_Assigned task_.
Where a line of the records contains the word "CreateToolDefinition", show that line.

_Dataset entries_.
(** One on a key that leaves the cache alone. *)
Lemma tx_unnoticed {A} D env t k (fn : Conn -> ToolDb -> ToolDb * result error A) (st : ToolStore) db r :
  coherent_off D st -> WithTenantTx env t fn (ts_db st) = (db, r) ->
  (forall c db db' a, fn c db = (db', Ok a) -> agree_off k db db') ->
  coherent_off (D ∪ {[k]}) (mkToolStore db (ts_cache st)).
Proof.
  intros Hc Htx Hf. destruct st as [db0 c0]. cbn [ts_db ts_cache] in *. apply (coherent_unnoticed D k db0); [|done]. destruct r as [a|e].
  - unfold WithTenantTx in Htx. destruct (db_outage env); [done|].
    destruct (fn (tx_conn t) db0) as [db1 [a1|e1]] eqn:E; [|done]. injection Htx as <- <-. by eapply Hf.
  - by apply WithTenantTx_rollback in Htx as ->.
Qed.

(** One call of the repository, run to its end, every method of it; with the keys
    whose last change the cache was not told of. *)
Inductive tool_step : gset (UUID * string) * @ToolStore C -> gset (UUID * string) * @ToolStore C -> Prop :=
| ts_get env now t name D st : tool_step (D, st) (D, (GetByName env now t name st).1)
| ts_get_tx env t name D st :
    tool_step (D, st) (D, mkToolStore (WithTenantTx env t (GetByNameTx env t name) (ts_db st)).1 (ts_cache st))
| ts_create env audited now id aid t def D st :
    let out := CreateToolDefinition env audited now id aid t def st in
    tool_step (D, st) (cleared (t, td_Name def) out.2 D, out.1)
| ts_update env audited now aid t def D st :
    let out := UpdateToolDefinition env audited now aid t def st in
    tool_step (D, st) (cleared (t, td_Name (tl_def def)) out.2 D, out.1)
| ts_update_tx env audited now aid t def D st :
    tool_step (D, st) (D ∪ {[(t, td_Name (tl_def def))]},
      mkToolStore (WithTenantTx env t (UpdateToolDefinitionTx env audited now aid t def) (ts_db st)).1 (ts_cache st))
| ts_deactivate env audited now aid t name D st :
    let out := DeactivateToolDefinition env audited now aid t name st in
    tool_step (D, st) (cleared (t, name) out.2 D, out.1)
| ts_upsert env audited now id aid t def D st :
    tool_step (D, st) (D ∪ {[(t, td_Name def)]}, (UpsertToolDefinition env audited now id aid t def st).1)
| ts_seed env audited now t cfg draw D st :
    let out := InitFromConfig env audited now t cfg draw st in
    tool_step (D, st) (match out.2 with Ok _ => ∅ | Err _ => D end, out.1).

Lemma create_coherent D env audited now id aid t def st :
  coherent_off D st ->
  let out := CreateToolDefinition env audited now id aid t def st in coherent_off (cleared (t, td_Name def) out.2 D) out.1.
Proof.
  intros Hc. unfold CreateToolDefinition.
  destruct (WithTenantTx env t _ (ts_db st)) as [db r] eqn:Htx.
  pose proof (tx_coherent D env t (t, td_Name def) _ st db r Hc Htx) as Hco.
  destruct r as [def'|e].
  - assert (td_Name (tl_def def') = td_Name def) as En.
    { unfold WithTenantTx in Htx. destruct (db_outage env); [done|].
      destruct (write_new _ _ _ _ _ _ _ _ _ _) as [db1 [d1|e1]] eqn:Ew; [|done]. injection Htx as <- <-.
      apply write_new_frame in Ew as [_ En]; [done|]. intros. by eapply q_Create_frame. }
    cbn [fst snd]. rewrite En. apply Hco. intros c db1 db2 d Hw. eapply write_new_frame, Hw. intros. by eapply q_Create_frame.
  - apply Hco. intros c db1 db2 d Hw. eapply write_new_frame, Hw. intros. by eapply q_Create_frame.
Qed.

Lemma deactivate_coherent D env audited now aid t name st :
  coherent_off D st ->
  let out := DeactivateToolDefinition env audited now aid t name st in coherent_off (cleared (t, name) out.2 D) out.1.
Proof.
  intros Hc. unfold DeactivateToolDefinition. destruct (GetByName _ _ _ _ _) as [st1 [ex|e]] eqn:E; apply (GetByName_coherent D) in E as (Hc1 & _); [|done|done|done].
  destruct (WithTenantTx env t _ (ts_db st1)) as [db r] eqn:Htx.
  pose proof (tx_coherent D env t (t, name) _ st1 db r Hc1 Htx) as Hco.
  destruct r; apply Hco; intros c0 db1 db2 a0 Hw; by eapply deactivate_in_tx_frame.
Qed.

Lemma tool_step_coherent (s s' : gset (UUID * string) * @ToolStore C) : coherent_off s.1 s.2 -> tool_step s s' -> coherent_off s'.1 s'.2.
Proof.
  intros Hc. destruct 1 as [env now t name D st|env t name D st|env audited now id aid t def D st|env audited now aid t def D st
    |env audited now aid t def D st|env audited now aid t name D st|env audited now id aid t def D st|env audited now t cfg draw D st]; cbn [fst snd] in *.
  - destruct (GetByName env now t name st) as [st1 r] eqn:E. by apply (GetByName_coherent D) in E as [? _].
  - rewrite GetByNameTx_reads. by destruct st.
  - by apply create_coherent.
  - subst out. unfold UpdateToolDefinition. destruct (GetByName _ _ _ _ _) as [st1 [ex|e]] eqn:E; apply (GetByName_coherent D) in E as (Hc1 & _); [|done|done|done].
    destruct (WithTenantTx env t _ (ts_db st1)) as [db r] eqn:Htx.
    pose proof (tx_coherent D env t (t, td_Name (tl_def def)) _ st1 db r Hc1 Htx) as Hco.
    destruct r; apply Hco; intros c0 db1 db2 a0 Hw; by eapply update_in_tx_frame.
  - destruct (WithTenantTx env t _ (ts_db st)) as [db r] eqn:Htx. eapply tx_unnoticed; [done|exact Htx|]. intros. by eapply update_tx_frame.
  - by apply deactivate_coherent.
  - unfold UpsertToolDefinition. destruct (WithTenantTx env t _ (ts_db st)) as [db r] eqn:Htx. cbn [fst].
    eapply tx_unnoticed; [done|exact Htx|]. intros c db1 db2 d Hw. eapply write_new_frame, Hw. intros. by eapply q_Upsert_frame.
  - subst out. unfold InitFromConfig. destruct (WithTenantTx env t _ (ts_db st)) as [db [u|e]] eqn:Htx; cbn [fst snd].
    + intros k d a _ Hk. cbn [ts_cache] in Hk. rewrite cache_Purge_view in Hk. by rewrite lookup_empty in Hk.
    + apply WithTenantTx_rollback in Htx as ->. by destruct st.
Qed.

(** C37: What the cache of one process answers, its calls made one after the other.
    From a coherent start (an empty cache is one), after any sequence of the
    repository's calls, with their failures, a look-up answers what the table holds
    at that moment, served from the cache or not, unless the name was last changed
    by an upsert or by an update in the caller's own transaction: neither tells the
    cache, and an entry that is in it is served unchanged after an upsert. A later
    creation, update or deactivation of the name, or a seeding, puts it in order. *)
Theorem tool_cache_transparent (st st' : ToolStore) (D : gset (UUID * string)) (env : DbEnv) (now : Z) (t : UUID) (name : string) :
  coherent st -> rtc tool_step (∅, st) (D, st') ->
  (db_outage env = None -> (t, name) ∉ D ->
   snd (GetByName env now t name st') =
     match current (t, name) (ts_db st') with Some d => Ok d | None => Err (not_found (db_no_rows env)) end) /\
  (forall env2 audited now2 id aid t2 def cached,
     snd (cache_Get now (t, name) (ts_cache st')) = Some cached ->
     snd (GetByName env now t name (UpsertToolDefinition env2 audited now2 id aid t2 def st').1) = Ok cached).
Proof.
  intros Hc Hr. split.
  - intros Hup HD. assert (forall s s', rtc tool_step s s' -> coherent_off s.1 s.2 -> coherent_off s'.1 s'.2) as Hall
      by (induction 1; eauto using tool_step_coherent).
    specialize (Hall _ _ Hr Hc). cbn [fst snd] in Hall.
    destruct (GetByName env now t name st') as [st1 r] eqn:E. apply (GetByName_coherent D) in E as (_ & _ & _ & Hv); [|done]. by apply Hv.
  - intros env2 audited now2 id aid t2 def cached Hcached. unfold UpsertToolDefinition.
    destruct (WithTenantTx env2 t2 _ (ts_db st')) as [db r]. unfold GetByName. cbn [fst ts_cache].
    destruct (cache_Get _ _ _) as [c1 o]. cbn in Hcached. by subst o.
Qed.

(** ** A deactivated tool can be served on *)

(** A look-up that misses is a read and, later, an addition to the cache: between
    the two, other calls may run to their ends. *)
Definition load_tool (env : DbEnv) (t : UUID) (name : string) (st : @ToolStore C) : result error tool_row :=
  snd (WithTenantTx env t (GetByNameTx env t name) (ts_db st)).
Definition keep_tool (now : Z) (t : UUID) (name : string) (def : tool_row) (st : @ToolStore C) : ToolStore :=
  mkToolStore (ts_db st) (cache_Add now (t, name) def (ts_cache st)).

Lemma GetByName_phases env now t name (st : ToolStore) :
  snd (cache_Get now (t, name) (ts_cache st)) = None ->
  let st1 := mkToolStore (ts_db st) (fst (cache_Get now (t, name) (ts_cache st))) in
  GetByName env now t name st =
    match load_tool env t name st1 with Err e => (st1, Err e) | Ok def => (keep_tool now t name def st1, Ok def) end.
Proof.
  unfold GetByName, load_tool, keep_tool. cbn [ts_db ts_cache]. destruct (cache_Get now (t, name) (ts_cache st)) as [c1 o]. cbn. intros ->.
  pose proof (GetByNameTx_reads env t name (ts_db st)) as Hr. by destruct (WithTenantTx _ _ _ _) as [db [d|e]]; cbn in *; subst.
Qed.

Lemma deactivated_none env now t name db db' u :
  q_DeactivateToolDefinition env now t name (tx_conn t) db = (db', Ok u) -> current (t, name) db' = None.
Proof.
  unfold q_DeactivateToolDefinition. intros [= <- _]. unfold current, set_tool_rows. cbn [tdb_rows].
  destruct (List.find _ _) as [r|] eqn:Hf; [|done]. exfalso. apply List.find_some in Hf as [Hin Hact].
  apply in_map_iff in Hin as (r0 & <- & _). revert Hact. destruct (row_is env (tx_conn t) t name r0) eqn:E.
  - unfold active_at. cbn. by rewrite andb_false_r.
  - rewrite row_is_own in E. unfold active_at. cbn [fst snd]. by rewrite E.
Qed.

Lemma load_tool_active env t name (st : @ToolStore C) def : load_tool env t name st = Ok def -> active_at (t, name) def = true.
Proof.
  unfold load_tool. destruct (db_outage env) eqn:Ho; [unfold WithTenantTx; by rewrite Ho|]. rewrite GetByNameTx_current by done.
  unfold current. destruct (List.find _ _) as [r|] eqn:Hf; [|done]. cbn. intros [= <-]. apply List.find_some in Hf as [_ Ha]. exact Ha.
Qed.

(** A deactivated tool can be served on. If a look-up has read a tool before a
    deactivation and adds it to the cache after the deactivation has committed and
    cleared the cache, then until the entry expires every look-up answers that
    definition, as an active one, though the table holds no active one. *)
Theorem deactivated_tool_served_from_cache (env : DbEnv) (audited : bool) (now now2 now3 : Z) (aid t : UUID) (name : string)
    (def : tool_row) (st st1 : @ToolStore C) :
  load_tool env t name st = Ok def ->
  DeactivateToolDefinition env audited now aid t name st = (st1, Ok tt) ->
  now2 <= now3 < now2 + ttl ->
  current (t, name) (ts_db st1) = None /\
  snd (GetByName env now3 t name (keep_tool now2 t name def st1)) = Ok def /\ active_at (t, name) def = true.
Proof.
  intros Hl Hd Hnow. split_and!; [| |by eapply load_tool_active].
  - unfold DeactivateToolDefinition in Hd. destruct (GetByName _ _ _ _ _) as [st0 [ex|e]]; [|done].
    unfold WithTenantTx in Hd. destruct (db_outage env); [done|].
    destruct (deactivate_in_tx _ _ _ _ _ _ _ _ _) as [db1 [u|e]] eqn:Hx; [|done]. injection Hd as <-.
    unfold deactivate_in_tx in Hx. destruct (q_DeactivateToolDefinition _ _ _ _ _ _) as [db2 [u2|e]] eqn:Hq; [|done].
    apply deactivated_none in Hq. apply append_event_rows in Hx. unfold current in *. cbn [ts_db]. by rewrite Hx.
  - unfold GetByName, keep_tool. cbn [ts_cache ts_db].
    pose proof (cache_Get_Add now2 now3 (t, name) def (ts_cache st1) Hnow) as Hg.
    destruct (cache_Get now3 (t, name) _) as [c1 o]. cbn in Hg. by subst o.
Qed.

(** ** A tool created anew *)

Definition key_is (k : UUID * string) (r : tool_row) : bool :=
  bool_decide (td_TenantID (tl_def r) = k.1) && bool_decide (td_Name (tl_def r) = k.2).

Definition copies (k : UUID * string) (db : ToolDb) : nat := length (List.filter (key_is k) (tdb_rows db)).

Lemma copies_rows k db db' : tdb_rows db' = tdb_rows db -> copies k db' = copies k db.
Proof. intros E. unfold copies. by rewrite E. Qed.

Lemma copies_map k (f : tool_row -> tool_row) db :
  (forall r, key_is k (f r) = key_is k r) -> copies k (set_tool_rows db (map f (tdb_rows db))) = copies k db.
Proof.
  intros Hf. unfold copies, set_tool_rows. cbn [tdb_rows]. induction (tdb_rows db) as [|r l IH]; [done|].
  cbn. rewrite Hf. destruct (key_is k r); cbn; by rewrite IH.
Qed.

Lemma current_copies k db d : current k db = Some d -> (1 <= copies k db)%nat.
Proof.
  unfold current. destruct (List.find _ _) as [r|] eqn:Hf; [|done]. intros _. apply List.find_some in Hf as [Hin Ha].
  unfold copies. assert (List.In r (List.filter (key_is k) (tdb_rows db))) as Hin'.
  { apply filter_In. split; [done|]. unfold active_at in Ha. by apply andb_true_iff in Ha as [? _]. }
  destruct (List.filter _ _); [done|]. cbn. lia.
Qed.

Lemma deactivate_copies env audited now aid t name st st1 u :
  coherent st -> DeactivateToolDefinition env audited now aid t name st = (st1, Ok u) -> (1 <= copies (t, name) (ts_db st1))%nat.
Proof.
  intros Hc. unfold DeactivateToolDefinition. destruct (GetByName _ _ _ _ _) as [st0 [ex|e]] eqn:Hg; [|done].
  apply (GetByName_coherent ∅) in Hg as (_ & Edb & Hcur & _); [|done]. specialize (Hcur (not_elem_of_empty _) ex eq_refl).
  unfold WithTenantTx. destruct (db_outage env); [done|].
  destruct (deactivate_in_tx _ _ _ _ _ _ _ _ _) as [db1 [u1|e]] eqn:Hx; [|done]. intros [= <- _]. cbn [ts_db].
  unfold deactivate_in_tx in Hx. destruct (q_DeactivateToolDefinition _ _ _ _ _ _) as [db2 [u2|e]] eqn:Hq; [|done].
  apply append_event_rows in Hx. rewrite (copies_rows _ _ _ Hx). unfold q_DeactivateToolDefinition in Hq. injection Hq as <- _.
  rewrite copies_map by (intros r; by destruct (row_is _ _ _ _ r)). rewrite Edb. by eapply current_copies.
Qed.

_Result of the task_.
    let out := CreateToolDefinition env audited now id aid t def st in
  let out := CreateToolDefinition env audited now id aid t def st in coherent_off (cleared (t, td_Name def) out.2 D) out.1.
  intros Hc. unfold CreateToolDefinition.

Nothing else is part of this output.